Start of Records for this task
(* ===== verification/ParserSound.v ===== *)
(** What the parser guarantees of every token sequence the tokenizer can give:
    it returns, and a tree it returns is well formed. *)

From S2P Require Export LexerSound Parser.

(** * Specifications of parsing functions *)

Definition good (s : Parser) : Prop :=
  Forall (λ t, wf_token (token t)) (p_tokens s) ∧
  0 ≤ p_pos s ≤ zlen (p_tokens s) ∧ 0 ≤ p_depth s ≤ MAX_OFFSET_DEPTH.

(** [s'] comes after [s], [k] tokens later at least. *)
Definition after (k : Z) (s s' : Parser) : Prop :=
  p_tokens s' = p_tokens s ∧ p_depth s' = p_depth s ∧
  p_pos s + k ≤ p_pos s' ≤ zlen (p_tokens s).

Definition cur (s : Parser) : option Token := token <$> zget (p_tokens s) (p_pos s).

(** In every state that satisfies [pre], [m] returns, consumes [k] tokens at
    least when it succeeds, and its value satisfies [Q]. *)
Definition parses {A} (pre : Parser → Prop) (k : A → Z) (m : P A) (Q : A → Prop) : Prop :=
  ∀ s, good s → pre s → wp m s (λ a s', after (k a) s s' ∧ Q a).

(** Preconditions that hold on from one state to the next. *)
Definition any (s : Parser) : Prop := True.
Definition at_depth (d : Z) (s : Parser) : Prop := p_depth s = d.

Class Stable (pre : Parser → Prop) : Prop :=
  stable k s s' : pre s → 0 ≤ k → after k s s' → pre s'.

#[export] Instance any_stable : Stable any.
Proof. done. Qed.

#[export] Instance at_depth_stable d : Stable (at_depth d).
Proof. unfold at_depth. intros k s s' <- _ (_ & ? & _). done. Qed.

Lemma good_after k s s' : 0 ≤ k → good s → after k s s' → good s'.
Proof. intros Hk (Hf & Hp & Hd) (Ht & Hd' & Hp'). unfold good. rewrite Ht, Hd'. split_and!; lia || done. Qed.

Lemma after_trans j k s s' s'' : after j s s' → after k s' s'' → after (j + k) s s''.
Proof.
  intros (T1 & D1 & P1) (T2 & D2 & P2). unfold after. rewrite T2, D2, T1, D1 in *.
  split_and!; [done..|lia|lia].
Qed.

Lemma after_step j k s s' s'' : after j s s' → after (k - j) s' s'' → after k s s''.
Proof. intros H1 H2. pose proof (after_trans _ _ _ _ _ H1 H2) as H. by rewrite Zplus_minus in H. Qed.

Lemma after_weaken j k s s' : j ≤ k → after k s s' → after j s s'.
Proof. intros Hj (? & ? & ?). split_and!; [done..|lia|lia]. Qed.

Lemma cur_wf s t : good s → cur s = Some t → wf_token t.
Proof.
  intros (Hf & _ & _). unfold cur. destruct (zget _ _) as [sp|] eqn:E; [|done].
  intros [= <-]. rewrite zget_spec in E. case_decide; [|done].
  apply list_elem_of_lookup_2 in E. rewrite Forall_forall in Hf. by apply Hf.
Qed.

Section rules.
Context (pre : Parser → Prop) `{!Stable pre}.

Lemma parses_ret {A} k (a : A) (Q : A → Prop) : k a ≤ 0 → Q a → parses pre k (mret a) Q.
Proof.
  intros Hk HQ s (_ & ? & _) _. apply wp_ret. split; [|done]. by split_and!; [..|lia|lia].
Qed.

Lemma parses_bind {A B} j k (m : P A) (f : A → P B) Q R :
  (∀ a, Q a → 0 ≤ j a) → parses pre j m Q → (∀ a, Q a → parses pre (λ b, k b - j a) (f a) R) →
  parses pre k (m ≫= f) R.
Proof.
  intros Hj Hm Hf s Hs Hp. apply wp_bind. eapply wp_mono; [by apply Hm|].
  intros a s' [Ha HQ]. eapply wp_mono.
  { apply (Hf a HQ); [eapply good_after; eauto|by eapply (stable (j a)); auto]. }
  intros b s'' [Hb HR]. split; [|done]. by apply (after_step _ _ _ _ _ Ha).
Qed.

Lemma parses_weaken {A} j k (m : P A) (Q R : A → Prop) :
  parses pre k m Q → (∀ a, Q a → j a ≤ k a) → (∀ a, Q a → R a) → parses pre j m R.
Proof.
  intros Hm Hj HQ s Hs Hp. eapply wp_mono; [by apply Hm|].
  intros a s' [Ha Hq]. split; [eapply after_weaken; eauto|auto].
Qed.

Lemma parses_err {A} k msg (Q : A → Prop) : parses pre k (err msg) Q.
Proof. intros s _ _. apply wp_fail. Qed.

(** A match on the current token. *)
Lemma parses_cur {B} k (f : option Token → P B) R :
  (∀ t, from_option wf_token True t → parses (λ s, pre s ∧ cur s = t) k (f t) R) →
  parses pre k (cur_tok ≫= f) R.
Proof.
  intros Hf s Hs Hp. apply wp_bind, wp_gets. change (token <$> _) with (cur s).
  apply Hf; [|done|done]. destruct (cur s) eqn:E; [|done]. by eapply cur_wf.
Qed.

(** Forget what the current token is. *)
Lemma parses_at {A} k (m : P A) t Q :
  parses pre k m Q → parses (λ s, pre s ∧ cur s = t) k m Q.
Proof. intros Hm s Hs [Hp _]. by apply Hm. Qed.

Lemma wp_advance_some t s (Q : option Token → Parser → Prop) :
  good s → cur s = Some t →
  Q (Some t) (set_pos (p_pos s + 1) s) → wp advance s Q.
Proof.
  intros Hs Hc HQ. unfold advance. apply wp_bind, wp_gets.
  change (token <$> _) with (cur s). rewrite Hc. apply wp_bind, wp_modify, wp_ret. done.
Qed.

Lemma cur_Some_lt s t : cur s = Some t → p_pos s < zlen (p_tokens s).
Proof.
  unfold cur. destruct (zget _ _) eqn:E; [|done]. intros _. apply zget_Some_lt in E. lia.
Qed.

Lemma after_advance s t : good s → cur s = Some t → after 1 s (set_pos (p_pos s + 1) s).
Proof. intros Hs Hc%cur_Some_lt. by split_and!; simpl; [..|lia|lia]. Qed.

(** [advance] consumes a token when there is one. *)
Lemma parses_advance {B} k t (f : option Token → P B) R :
  parses pre (λ b, k b - 1) (f (Some t)) R →
  parses (λ s, pre s ∧ cur s = Some t) k (advance ≫= f) R.
Proof.
  intros Hf s Hs [Hp Hc]. apply wp_bind, (wp_advance_some t); [done..|].
  pose proof (after_advance s t Hs Hc) as Ha.
  eapply wp_mono; [apply Hf; [by eapply (good_after 1)|by eapply (stable 1)]|].
  intros b s' [Hb HR]. split; [|done]. by apply (after_step _ _ _ _ _ Ha).
Qed.

Lemma parses_advance_any {B} k (f : option Token → P B) R :
  (∀ t, wf_token t → parses pre (λ b, k b - 1) (f (Some t)) R) → parses pre k (f None) R →
  parses pre k (advance ≫= f) R.
Proof.
  intros Hf Hn s Hs Hp. destruct (cur s) as [t|] eqn:Hc.
  - apply parses_advance with t; [|done|done]. apply Hf. by eapply cur_wf.
  - apply wp_bind. unfold advance. apply wp_bind, wp_gets. change (token <$> _) with (cur s).
    rewrite Hc. apply wp_ret. by apply Hn.
Qed.

Lemma parses_eat {B} k t (f : bool → P B) R :
  parses pre (λ b, k b - 1) (f true) R → parses pre k (f false) R →
  parses pre k (eat t ≫= f) R.
Proof.
  intros Ht Hf s Hs Hp. apply wp_bind. unfold eat. apply wp_bind, wp_gets.
  change (token <$> _) with (cur s). case_decide as Hc.
  - apply wp_bind, wp_modify, wp_ret. pose proof (after_advance s t Hs Hc) as Ha.
    eapply wp_mono; [apply Ht; [by eapply (good_after 1)|by eapply (stable 1)]|].
    intros b s' [Hb HR]. split; [|done]. by apply (after_step _ _ _ _ _ Ha).
  - apply wp_ret. by apply Hf.
Qed.
(* ===== verification/Facts.v ===== *)
(** Path facts and required guards (codegen.rs): what the emitter knows on the
    current path, and what an expression requires on every accepting path. *)

From stdpp Require Export gmap.
From S2P Require Export Text Ast.

(** * Link types *)

Inductive LinkType := Ethernet | RawIp | LinuxSll.

#[export] Instance LinkType_eq_dec : EqDecision LinkType.
Proof. solve_decision. Defined.

Definition link_net_offset (l : LinkType) : Z :=
  match l with Ethernet => 14 | RawIp => 0 | LinuxSll => 16 end.

Definition link_ether_proto_offset (l : LinkType) : option Z :=
  match l with Ethernet => Some 12 | LinuxSll => Some 14 | RawIp => None end.

(** * Protocol sets *)

Inductive L4Set :=
  | One (n : Z)
  | TcpOrUdp.

#[export] Instance L4Set_eq_dec : EqDecision L4Set.
Proof. solve_decision. Defined.

Definition l4_contains (s : L4Set) (p : Z) : bool :=
  match s with
  | One x => x =? p
  | TcpOrUdp => (p =? 6) || (p =? 17)
  end.

Definition subset_of (s other : L4Set) : bool :=
  match s, other with
  | One a, o => l4_contains o a
  | TcpOrUdp, TcpOrUdp => true
  | TcpOrUdp, One _ => false
  end.

Definition l4_join (a b : L4Set) : option L4Set :=
  if decide (a = b) then Some a
  else if subset_of a TcpOrUdp && subset_of b TcpOrUdp then Some TcpOrUdp
  else None.

(** [{:?}] of a [Proto] *)
Definition debug_proto (p : Proto) : string :=
  match p with
  | Ip => "Ip" | Ip6 => "Ip6" | Arp => "Arp" | Rarp => "Rarp" | Tcp => "Tcp"
  | Udp => "Udp" | Icmp => "Icmp" | Icmp6 => "Icmp6" | Igmp => "Igmp" | Sctp => "Sctp"
  | Num n => "Num(" +:+ show_dec n +:+ ")"
  | Ip6Proto n => "Ip6Proto(" +:+ show_dec n +:+ ")"
  end%string.

Definition l4set_for (proto : option Proto) : outcome L4Set :=
  match proto with
  | None => Ok TcpOrUdp
  | Some Tcp => Ok (One 6)
  | Some Udp => Ok (One 17)
  | Some Sctp => Ok (One 132)
  | Some pr =>
      Err (CodegenError ("port filter with proto " +:+ debug_proto pr +:+ " is not supported"))
  end%string.

(** * Facts *)

Record Facts := mk_facts {
  f_ethertype : option Z;
  f_ip4_proto : option Z;
  f_ip6_nh : option Z;
  f_ports_ready : option L4Set;
}.

#[export] Instance Facts_eq_dec : EqDecision Facts.
Proof. solve_decision. Defined.

Definition both {A} `{EqDecision A} (x y : option A) : option A :=
  match x, y with
  | Some p, Some q => if decide (p = q) then Some p else None
  | _, _ => None
  end.

Definition facts_meet (a b : Facts) : Facts :=
  mk_facts (both (f_ethertype a) (f_ethertype b))
    (both (f_ip4_proto a) (f_ip4_proto b))
    (both (f_ip6_nh a) (f_ip6_nh b))
    (match f_ports_ready a, f_ports_ready b with
     | Some x, Some y => l4_join x y
     | _, _ => None
     end).

(** * Guard sets *)

Record GuardSet := mk_guards {
  g_ethertype : option Z;
  g_ip4_proto : option Z;
  g_ip6_nh : option Z;
  g_port_prereqs : option L4Set;
}.

Definition guards_default : GuardSet := mk_guards None None None None.

(** [Option::or] *)
Definition or_else {A} (x y : option A) : option A :=
  match x with Some _ => x | None => y end.

Definition guards_union (g other : GuardSet) : GuardSet :=
  mk_guards (or_else (g_ethertype g) (g_ethertype other))
    (or_else (g_ip4_proto g) (g_ip4_proto other))
    (or_else (g_ip6_nh g) (g_ip6_nh other))
    (or_else (g_port_prereqs g) (g_port_prereqs other)).

Definition guards_intersect (g other : GuardSet) : GuardSet :=
  mk_guards (both (g_ethertype g) (g_ethertype other))
    (both (g_ip4_proto g) (g_ip4_proto other))
    (both (g_ip6_nh g) (g_ip6_nh other))
    (both (g_port_prereqs g) (g_port_prereqs other)).

Definition guards_eth (et : Z) : GuardSet := mk_guards (Some et) None None None.
Definition guards_ip4 (n : Z) : GuardSet := mk_guards (Some 0x0800) (Some n) None None.
Definition guards_ip6 (n : Z) : GuardSet := mk_guards (Some 0x86dd) None (Some n) None.

(** [Result::ok] *)
Definition outcome_ok {A} (o : outcome A) : option A :=
  match o with Ok a => Some a | _ => None end.

Definition proto_guards (p : Proto) : GuardSet :=
  match p with
  | Ip => guards_eth 0x0800
  | Ip6 => guards_eth 0x86dd
  | Arp => guards_eth 0x0806
  | Rarp => guards_eth 0x8035
  | Tcp => guards_ip4 6
  | Udp => guards_ip4 17
  | Icmp => guards_ip4 1
  | Igmp => guards_ip4 2
  | Sctp => guards_ip4 132
  | Num n => guards_ip4 n
  | Icmp6 => guards_ip6 58
  | Ip6Proto n => guards_ip6 n
  end.

Definition primitive_guards (prim : Primitive) : GuardSet :=
  match prim with
  | PProto p => proto_guards p
  | PHost (V4 _) _ => guards_eth 0x0800
  | PHost (V6 _) _ => guards_eth 0x86dd
  | PNet _ _ | PIpBroadcast | PIpMulticast => guards_eth 0x0800
  | PNet6 _ _ | PIp6Multicast => guards_eth 0x86dd
  | PPort _ _ proto | PPortRange _ _ _ proto =>
      mk_guards None None None (outcome_ok (l4set_for proto))
  | PEtherProto et => guards_eth et
  | PVlan _ => guards_eth 0x8100
  | PPppoeDiscovery => guards_eth 0x8863
  | PPppoeSession _ => guards_eth 0x8864
  | PIpProtoChain n => guards_ip4 n
  | PIp6ProtoChain n => guards_ip6 n
  | PMpls _ | PEtherHost _ _ | PEtherMulticast | PLen _ _ | PByteAccess _
  | PInbound | POutbound => guards_default
  end.

(** * [required_guards]

    The memo is keyed by the address of a node, which its path from the root
    of the tree being compiled identifies. *)

Definition node : Type := list bool.
Definition GuardMemo : Type := gmap node GuardSet.

Definition child_l (id : node) : node := id ++ [false].
Definition child_r (id : node) : node := id ++ [true].

Inductive Step :=
  | Visit (id : node) (e : Expr)
  | Combine (id : node) (e : Expr).

Definition is_and (e : Expr) : bool := match e with And _ _ => true | _ => false end.

Fixpoint guards_loop (n : nat) (todo : list Step) (done : list GuardSet) (memo : GuardMemo) :
    outcome (GuardSet * GuardMemo) :=
  match n with
  | O => OutOfFuel
  | S n' =>
      match todo with
      | [] =>
          match done with g :: _ => Ok (g, memo) | [] => Panic end
      | Visit id e :: todo' =>
          match memo !! id with
          | Some g => guards_loop n' todo' (g :: done) memo
          | None =>
              match e with
              | And l r | Or l r =>
                  guards_loop n' (Visit (child_l id) l :: Visit (child_r id) r
                                  :: Combine id e :: todo') done memo
              | Not _ => guards_loop n' todo' (guards_default :: done) memo
              | Prim p => guards_loop n' todo' (primitive_guards p :: done) memo
              end
          end
      | Combine id e :: todo' =>
          match done with
          | r :: l :: done' =>
              let g := if is_and e then guards_union l r else guards_intersect l r in
              guards_loop n' todo' (g :: done') (<[id := g]> memo)
          | _ => Panic
          end
      end
  end.

Definition required_guards (id : node) (e : Expr) (memo : GuardMemo) :
    outcome (GuardSet * GuardMemo) :=
  guards_loop (S (2 * size e)) [Visit id e] [] memo.

(** * The guards an expression requires, by recursion *)

Fixpoint guards_of (e : Expr) : GuardSet :=
  match e with
  | And l r => guards_union (guards_of l) (guards_of r)
  | Or l r => guards_intersect (guards_of l) (guards_of r)
  | Not _ => guards_default
  | Prim p => primitive_guards p
  end.

(** The node at a path. *)
Fixpoint subexpr (e : Expr) (id : node) {struct id} : option Expr :=
  match id with
  | [] => Some e
  | b :: id' =>
      match e with
      | And l r | Or l r => subexpr (if b then r else l) id'
      | Not x => if b then None else subexpr x id'
      | Prim _ => None
      end
  end.

Lemma subexpr_app e id id' : subexpr e (id ++ id') = x ← subexpr e id; subexpr x id'.
Proof.
  revert e. induction id as [|b id IH]; intros e; [done|].
  destruct e, b; simpl; first [reflexivity|apply IH].
Qed.

(** A memo holds the right guards for nodes of [root]. *)
Definition memo_ok (root : Expr) (memo : GuardMemo) : Prop :=
  ∀ id g, memo !! id = Some g → ∃ e, subexpr root id = Some e ∧ g = guards_of e.

Lemma memo_ok_empty root : memo_ok root ∅.
Proof. intros id g H. done. Qed.

Lemma memo_ok_insert root memo id e :
  memo_ok root memo → subexpr root id = Some e → memo_ok root (<[id := guards_of e]> memo).
Proof.
  intros Hm He id' g [[<- <-]|[_ ?]]%lookup_insert_Some; eauto.
Qed.

(** Visiting a node costs at most [2 * size e] turns and pushes its guards. *)
Definition visit_ok (root e : Expr) : Prop :=
  ∀ id todo done memo,
    subexpr root id = Some e → memo_ok root memo →
    ∃ k memo', (k ≤ 2 * size e)%nat ∧ memo_ok root memo' ∧
      ∀ n, guards_loop (k + n) (Visit id e :: todo) done memo =
           guards_loop n todo (guards_of e :: done) memo'.

(** The node need only be visited when the memo does not hold it. *)
Lemma visit_memo root e :
  (∀ id todo done memo,
    subexpr root id = Some e → memo_ok root memo → memo !! id = None →
    ∃ k memo', (k ≤ 2 * size e)%nat ∧ memo_ok root memo' ∧
      ∀ n, guards_loop (k + n) (Visit id e :: todo) done memo =
           guards_loop n todo (guards_of e :: done) memo') →
  visit_ok root e.
Proof.
  intros Hmiss id todo dn memo He Hm. destruct (memo !! id) as [g|] eqn:Hg; [|eauto].
  destruct (Hm _ _ Hg) as (e' & He' & ->). assert (e' = e) as -> by congruence.
  exists 1%nat, memo. pose proof (size_pos e). split_and!; [lia|done|].
  intros n. simpl. by rewrite Hg.
Qed.

Lemma visit_binary root e l r :
  e = And l r ∨ e = Or l r → visit_ok root l → visit_ok root r → visit_ok root e.
Proof.
  intros Hor IHl IHr. apply visit_memo. intros id todo dn memo He Hm Hg.
  destruct (IHl (child_l id) (Visit (child_r id) r :: Combine id e :: todo) dn memo)
    as (kl & ml & Hkl & Hml & El).
  { unfold child_l. rewrite subexpr_app, He. by destruct Hor as [->| ->]. }
  { done. }
  destruct (IHr (child_r id) (Combine id e :: todo) (guards_of l :: dn) ml)
    as (kr & mr & Hkr & Hmr & Er).
  { unfold child_r. rewrite subexpr_app, He. by destruct Hor as [->| ->]. }
  { done. }
  exists (S (kl + (kr + 1)))%nat, (<[id := guards_of e]> mr). split_and!.
  - destruct Hor as [->| ->]; simpl; lia.
  - by apply memo_ok_insert.
  - intros n. rewrite Nat.add_succ_l, <- !Nat.add_assoc. simpl. rewrite Hg.
    destruct Hor as [->| ->]; by rewrite El, Er.
Qed.

Lemma guards_loop_visit root e : visit_ok root e.
Proof.
  induction e as [l IHl r IHr|l IHl r IHr|x _|p].
  1, 2: by eapply visit_binary; eauto.
  all: apply visit_memo; intros id todo dn memo He Hm Hg; exists 1%nat, memo;
    split_and!; [simpl; lia|done|]; intros n; simpl; by rewrite Hg.
Qed.

(** The memoised stack machine computes [guards_of]. *)
Lemma required_guards_of root id e memo :
  subexpr root id = Some e → memo_ok root memo →
  ∃ memo', required_guards id e memo = Ok (guards_of e, memo') ∧ memo_ok root memo'.
Proof.
  intros He Hm. unfold required_guards.
  destruct (guards_loop_visit root e id [] [] memo He Hm) as (k & memo' & Hk & Hm' & E).
  exists memo'. split; [|done].
  replace (S (2 * size e))%nat with (k + S (2 * size e - k))%nat by lia.
  by rewrite E.
Qed.

(** C24: the memoised, iterative guard analysis terminates without popping an
    empty stack and gives the guards the recursive definition gives, whatever
    the memo already holds for the tree. *)
Theorem required_guards_correct (root : Expr) (id : node) (e : Expr) (memo : GuardMemo) :
  subexpr root id = Some e → memo_ok root memo →
  ∃ memo', required_guards id e memo = Ok (guards_of e, memo') ∧ memo_ok root memo'.
Proof. apply required_guards_of. Qed.

Lemma required_guards_correct_witness :
  ∃ memo', required_guards [] (Or (Prim (PProto Tcp)) (Prim (PProto Udp))) ∅ =
    Ok (guards_eth 0x0800, memo').
Proof.
  destruct (required_guards_correct (Or (Prim (PProto Tcp)) (Prim (PProto Udp))) []
    (Or (Prim (PProto Tcp)) (Prim (PProto Udp))) ∅) as (memo' & E & _);
    [done|apply memo_ok_empty|]. by exists memo'.
Defined.

(** * Laws of protocol sets *)

Lemma subset_of_contains s t p :
  subset_of s t = true → l4_contains s p = true → l4_contains t p = true.
Proof.
  destruct s as [a|], t as [b|]; simpl; intros Hs Hp; try done.
  - zbool. subst. by apply Z.eqb_refl.
  - zbool. by subst.
Qed.

(** A join of protocol sets admits every protocol that either set admits,
    and [subset_of] is inclusion. *)
Theorem l4_join_upper_bound (a b j : L4Set) (p : Z) :
  l4_join a b = Some j →
  (l4_contains a p = true ∨ l4_contains b p = true → l4_contains j p = true) ∧
  (l4_contains j p = true → subset_of j a = true → l4_contains a p = true).
Proof.
  unfold l4_join. intros Hj. split.
  - case_decide as Hab; [injection Hj as <-; subst b; tauto|].
    destruct (subset_of a TcpOrUdp) eqn:Ha, (subset_of b TcpOrUdp) eqn:Hb;
      simpl in Hj; [injection Hj as <-|done..].
    intros [?|?]; [apply (subset_of_contains a)|apply (subset_of_contains b)]; done.
  - intros. by eapply subset_of_contains.
Qed.

Lemma l4_join_upper_bound_witness : l4_contains TcpOrUdp 6 = true.
Proof.
  destruct (l4_join_upper_bound (One 6) (One 17) TcpOrUdp 6) as [H _]; [reflexivity|].
  apply H. by left.
Defined.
End of Records for this task
• What you are asked to do: Scan the records above for the string "Inductive", then select every line that holds it.

• Task solution:
Inductive LinkType := Ethernet | RawIp | LinuxSll.
Inductive L4Set :=
Inductive Step :=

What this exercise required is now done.